» **Required work**:
Exact reproduction of all the data is needed.

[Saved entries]
== Segment start ==
(** * rag-telegram-bot: the deduplication-and-delivery pipeline of [app.py]

    A shallow embedding of [src/app.py] and the properties of its
    polling cycle.

    Python values are modelled as follows.
    - [str] is [string]; a string stands for the UTF-8 encoding of the
      Python text, which is also what the seen-links file holds on disk.
    - The [set] of seen links is a [gset string].  Its iteration order,
      which Python leaves unspecified, is an oracle of the environment.
    - An exception is a value of [exn]; every [exn] is an instance of
      Python's [Exception], so [except Exception] catches all of them.
    - Code that performs effects lives in the monad [M]: a world (remote
      file, local file, trace of calls) is threaded through, and a raised
      exception keeps the effects performed before it.
    - The collaborators (feedparser, trafilatura, the T5 model, the
      Telegram endpoint, the Hugging Face Hub) are fields of [Env].
      Within one cycle a collaborator answers the same call the same
      way; from one cycle to the next the environment may change.
    - Files are read and written as on a POSIX system: ["\n"] is written
      as it is, and reading applies universal newlines.  The remote file
      is taken to decode as UTF-8; a file that does not is read by the
      code as the empty set, the [except] branch of [get_seen_links]. *)

From Stdlib Require Import ZArith Ascii List Sorting.Sorted.
From Stdlib Require String.
From stdpp Require Import base tactics option list gmap sets strings sorting.

Local Open Scope Z_scope.
#[local] Set Warnings "-clear-no-such-hyp".

(** ** Exceptions and outcomes *)

Inductive exn : Type :=
  | AttributeError (name : string)
  | EntryNotFoundError
  | RuntimeError (msg : string).

Inductive outcome (A : Type) : Type :=
  | Returned (a : A)
  | Raised (e : exn).
Arguments Returned {A} a.
Arguments Raised {A} e.

(** ** Text: line breaks and white space *)

Definition LF : ascii := ascii_of_nat 10.
Definition CR : ascii := ascii_of_nat 13.
Definition newline : string := String LF "".

(** Reading a file opened with [open(path, 'r')] translates ["\r\n"] and a
    lone ["\r"] to ["\n"] (universal newlines). *)
Fixpoint universal_newlines (s : string) : string :=
  match s with
  | "" => ""
  | String c rest =>
      if Ascii.eqb c CR then
        match rest with
        | String c' rest' =>
            if Ascii.eqb c' LF then String LF (universal_newlines rest')
            else String LF (universal_newlines rest)
        | "" => String LF ""
        end
      else String c (universal_newlines rest)
  end.

(** Iterating over a text file yields its lines, each with its ["\n"];
    a last line without ["\n"] is yielded as it is. *)
Fixpoint file_lines (s : string) : list string :=
  match s with
  | "" => []
  | String c rest =>
      if Ascii.eqb c LF then newline :: file_lines rest
      else match file_lines rest with
           | [] => [String c ""]
           | line :: lines => String c line :: lines
           end
  end.

(** The characters for which [str.isspace] holds, as UTF-8 byte
    sequences: U+0009..U+000D, U+001C..U+0020 (one byte), U+0085 and
    U+00A0 (two bytes), U+1680, U+2000..U+200A, U+2028, U+2029, U+202F,
    U+205F and U+3000 (three bytes). *)
Definition is_space1 (c : ascii) : bool :=
  let n := nat_of_ascii c in
  ((9 <=? n)%nat && (n <=? 13)%nat) || ((28 <=? n)%nat && (n <=? 32)%nat).

Definition is_space2 (c1 c2 : ascii) : bool :=
  (nat_of_ascii c1 =? 194)%nat
  && ((nat_of_ascii c2 =? 133)%nat || (nat_of_ascii c2 =? 160)%nat).

Definition is_space3 (c1 c2 c3 : ascii) : bool :=
  let n1 := nat_of_ascii c1 in
  let n2 := nat_of_ascii c2 in
  let n3 := nat_of_ascii c3 in
  ((n1 =? 225) && (n2 =? 154) && (n3 =? 128))%nat
  || ((n1 =? 226) && (n2 =? 128)
      && (((128 <=? n3) && (n3 <=? 138)) || (n3 =? 168) || (n3 =? 169)
          || (n3 =? 175)))%nat
  || ((n1 =? 226) && (n2 =? 129) && (n3 =? 159))%nat
  || ((n1 =? 227) && (n2 =? 128) && (n3 =? 128))%nat.

(** [str.lstrip()] on the bytes of a string. *)
Fixpoint lstrip_bytes (s : list ascii) : list ascii :=
  match s with
  | [] => []
  | c1 :: s1 =>
      if is_space1 c1 then lstrip_bytes s1
      else match s1 with
           | [] => s
           | c2 :: s2 =>
               if is_space2 c1 c2 then lstrip_bytes s2
               else match s2 with
                    | [] => s
                    | c3 :: s3 =>
                        if is_space3 c1 c2 c3 then lstrip_bytes s3 else s
                    end
           end
  end.

(** The same scan over the reversed bytes, for [str.rstrip()]: a
    multi-byte character is met last byte first. *)
Fixpoint lstrip_rev_bytes (s : list ascii) : list ascii :=
  match s with
  | [] => []
  | c1 :: s1 =>
      if is_space1 c1 then lstrip_rev_bytes s1
      else match s1 with
           | [] => s
           | c2 :: s2 =>
               if is_space2 c2 c1 then lstrip_rev_bytes s2
               else match s2 with
                    | [] => s
                    | c3 :: s3 =>
                        if is_space3 c3 c2 c1 then lstrip_rev_bytes s3 else s
                    end
           end
  end.

Definition rstrip_bytes (s : list ascii) : list ascii :=
  reverse (lstrip_rev_bytes (reverse s)).

(** [str.strip()]. *)
Definition strip (s : string) : string :=
  String.string_of_list_ascii
    (lstrip_bytes (rstrip_bytes (String.list_ascii_of_string s))).

(** Whether a string contains a byte that ends a line when read back. *)
Fixpoint has_linebreak (s : string) : bool :=
  match s with
  | "" => false
  | String c rest => Ascii.eqb c LF || Ascii.eqb c CR || has_linebreak rest
  end.

(** Python truthiness of a value that is [None] or a [str]. *)
Definition truthy (v : option string) : bool :=
  match v with
  | None => false
  | Some s => negb (String.eqb s "")
  end.

(** ** Data model *)

(** An item of a parsed feed.  [feedparser] gives an entry only the
    attributes its feed item has: reading a missing one raises
    [AttributeError].  [published] is the publication time of the item;
    [run_pipeline] never reads it, it serves to state which entry is the
    older one. *)
Record Entry : Type := {
  link : option string;
  title : option string;
  published : Z
}.

(** The result of [feedparser.parse(url)]: [feed.feed.title] and
    [feed.entries]. *)
Record Feed : Type := {
  feed_title : option string;
  entries : list Entry
}.

(** What [send_telegram_message] observes of its POST request. *)
Inductive PostResult : Type :=
  | Responded (status_code : Z) (json_ok : bool)
  | PostRaised (e : exn).

(** The branch of [send_telegram_message] that was logged. *)
Inductive SendLog : Type :=
  | SentSuccessfully
  | ErrorSending
  | FailedToSend.

(** The collaborators during one cycle. *)
Record Env : Type := {
  feedparser_parse : string -> Feed;
  trafilatura_fetch_url : string -> outcome (option string);
  trafilatura_extract : string -> outcome (option string);
  (** tokenizer.encode, model.generate and tokenizer.decode on a prompt *)
  t5_generate : string -> outcome string;
  requests_post : string -> PostResult;
  (** [Some e] when [hf_hub_download] fails for a reason other than a
      missing file (network, authentication, missing repository) *)
  hub_download_error : option exn;
  hub_upload_error : option exn;
  (** the order in which [for link in seen_links] visits a set *)
  set_order : gset string -> list string
}.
== Segment end ==
» **Exercise answer**:
(** * rag-telegram-bot: the deduplication-and-delivery pipeline of [app.py]

    A shallow embedding of [src/app.py] and the properties of its
    polling cycle.

    Python values are modelled as follows.
    - [str] is [string]; a string stands for the UTF-8 encoding of the
      Python text, which is also what the seen-links file holds on disk.
    - The [set] of seen links is a [gset string].  Its iteration order,
      which Python leaves unspecified, is an oracle of the environment.
    - An exception is a value of [exn]; every [exn] is an instance of
      Python's [Exception], so [except Exception] catches all of them.
    - Code that performs effects lives in the monad [M]: a world (remote
      file, local file, trace of calls) is threaded through, and a raised
      exception keeps the effects performed before it.
    - The collaborators (feedparser, trafilatura, the T5 model, the
      Telegram endpoint, the Hugging Face Hub) are fields of [Env].
      Within one cycle a collaborator answers the same call the same
      way; from one cycle to the next the environment may change.
    - Files are read and written as on a POSIX system: ["\n"] is written
      as it is, and reading applies universal newlines.  The remote file
      is taken to decode as UTF-8; a file that does not is read by the
      code as the empty set, the [except] branch of [get_seen_links]. *)

From Stdlib Require Import ZArith Ascii List Sorting.Sorted.
From Stdlib Require String.
From stdpp Require Import base tactics option list gmap sets strings sorting.

Local Open Scope Z_scope.
#[local] Set Warnings "-clear-no-such-hyp".

(** ** Exceptions and outcomes *)

Inductive exn : Type :=
  | AttributeError (name : string)
  | EntryNotFoundError
  | RuntimeError (msg : string).

Inductive outcome (A : Type) : Type :=
  | Returned (a : A)
  | Raised (e : exn).
Arguments Returned {A} a.
Arguments Raised {A} e.

(** ** Text: line breaks and white space *)

Definition LF : ascii := ascii_of_nat 10.
Definition CR : ascii := ascii_of_nat 13.
Definition newline : string := String LF "".

(** Reading a file opened with [open(path, 'r')] translates ["\r\n"] and a
    lone ["\r"] to ["\n"] (universal newlines). *)
Fixpoint universal_newlines (s : string) : string :=
  match s with
  | "" => ""
  | String c rest =>
      if Ascii.eqb c CR then
        match rest with
        | String c' rest' =>
            if Ascii.eqb c' LF then String LF (universal_newlines rest')
            else String LF (universal_newlines rest)
        | "" => String LF ""
        end
      else String c (universal_newlines rest)
  end.

(** Iterating over a text file yields its lines, each with its ["\n"];
    a last line without ["\n"] is yielded as it is. *)
Fixpoint file_lines (s : string) : list string :=
  match s with
  | "" => []
  | String c rest =>
      if Ascii.eqb c LF then newline :: file_lines rest
      else match file_lines rest with
           | [] => [String c ""]
           | line :: lines => String c line :: lines
           end
  end.

(** The characters for which [str.isspace] holds, as UTF-8 byte
    sequences: U+0009..U+000D, U+001C..U+0020 (one byte), U+0085 and
    U+00A0 (two bytes), U+1680, U+2000..U+200A, U+2028, U+2029, U+202F,
    U+205F and U+3000 (three bytes). *)
Definition is_space1 (c : ascii) : bool :=
  let n := nat_of_ascii c in
  ((9 <=? n)%nat && (n <=? 13)%nat) || ((28 <=? n)%nat && (n <=? 32)%nat).

Definition is_space2 (c1 c2 : ascii) : bool :=
  (nat_of_ascii c1 =? 194)%nat
  && ((nat_of_ascii c2 =? 133)%nat || (nat_of_ascii c2 =? 160)%nat).

Definition is_space3 (c1 c2 c3 : ascii) : bool :=
  let n1 := nat_of_ascii c1 in
  let n2 := nat_of_ascii c2 in
  let n3 := nat_of_ascii c3 in
  ((n1 =? 225) && (n2 =? 154) && (n3 =? 128))%nat
  || ((n1 =? 226) && (n2 =? 128)
      && (((128 <=? n3) && (n3 <=? 138)) || (n3 =? 168) || (n3 =? 169)
          || (n3 =? 175)))%nat
  || ((n1 =? 226) && (n2 =? 129) && (n3 =? 159))%nat
  || ((n1 =? 227) && (n2 =? 128) && (n3 =? 128))%nat.

(** [str.lstrip()] on the bytes of a string. *)
Fixpoint lstrip_bytes (s : list ascii) : list ascii :=
  match s with
  | [] => []
  | c1 :: s1 =>
      if is_space1 c1 then lstrip_bytes s1
      else match s1 with
           | [] => s
           | c2 :: s2 =>
               if is_space2 c1 c2 then lstrip_bytes s2
               else match s2 with
                    | [] => s
                    | c3 :: s3 =>
                        if is_space3 c1 c2 c3 then lstrip_bytes s3 else s
                    end
           end
  end.

(** The same scan over the reversed bytes, for [str.rstrip()]: a
    multi-byte character is met last byte first. *)
Fixpoint lstrip_rev_bytes (s : list ascii) : list ascii :=
  match s with
  | [] => []
  | c1 :: s1 =>
      if is_space1 c1 then lstrip_rev_bytes s1
      else match s1 with
           | [] => s
           | c2 :: s2 =>
               if is_space2 c2 c1 then lstrip_rev_bytes s2
               else match s2 with
                    | [] => s
                    | c3 :: s3 =>
                        if is_space3 c3 c2 c1 then lstrip_rev_bytes s3 else s
                    end
           end
  end.

Definition rstrip_bytes (s : list ascii) : list ascii :=
  reverse (lstrip_rev_bytes (reverse s)).

(** [str.strip()]. *)
Definition strip (s : string) : string :=
  String.string_of_list_ascii
    (lstrip_bytes (rstrip_bytes (String.list_ascii_of_string s))).

(** Whether a string contains a byte that ends a line when read back. *)
Fixpoint has_linebreak (s : string) : bool :=
  match s with
  | "" => false
  | String c rest => Ascii.eqb c LF || Ascii.eqb c CR || has_linebreak rest
  end.

(** Python truthiness of a value that is [None] or a [str]. *)
Definition truthy (v : option string) : bool :=
  match v with
  | None => false
  | Some s => negb (String.eqb s "")
  end.

(** ** Data model *)

(** An item of a parsed feed.  [feedparser] gives an entry only the
    attributes its feed item has: reading a missing one raises
    [AttributeError].  [published] is the publication time of the item;
    [run_pipeline] never reads it, it serves to state which entry is the
    older one. *)
Record Entry : Type := {
  link : option string;
  title : option string;
  published : Z
}.

(** The result of [feedparser.parse(url)]: [feed.feed.title] and
    [feed.entries]. *)
Record Feed : Type := {
  feed_title : option string;
  entries : list Entry
}.

(** What [send_telegram_message] observes of its POST request. *)
Inductive PostResult : Type :=
  | Responded (status_code : Z) (json_ok : bool)
  | PostRaised (e : exn).

(** The branch of [send_telegram_message] that was logged. *)
Inductive SendLog : Type :=
  | SentSuccessfully
  | ErrorSending
  | FailedToSend.

(** The collaborators during one cycle. *)
Record Env : Type := {
  feedparser_parse : string -> Feed;
  trafilatura_fetch_url : string -> outcome (option string);
  trafilatura_extract : string -> outcome (option string);
  (** tokenizer.encode, model.generate and tokenizer.decode on a prompt *)
  t5_generate : string -> outcome string;
  requests_post : string -> PostResult;
  (** [Some e] when [hf_hub_download] fails for a reason other than a
      missing file (network, authentication, missing repository) *)
  hub_download_error : option exn;
  hub_upload_error : option exn;
  (** the order in which [for link in seen_links] visits a set *)
  set_order : gset string -> list string
}.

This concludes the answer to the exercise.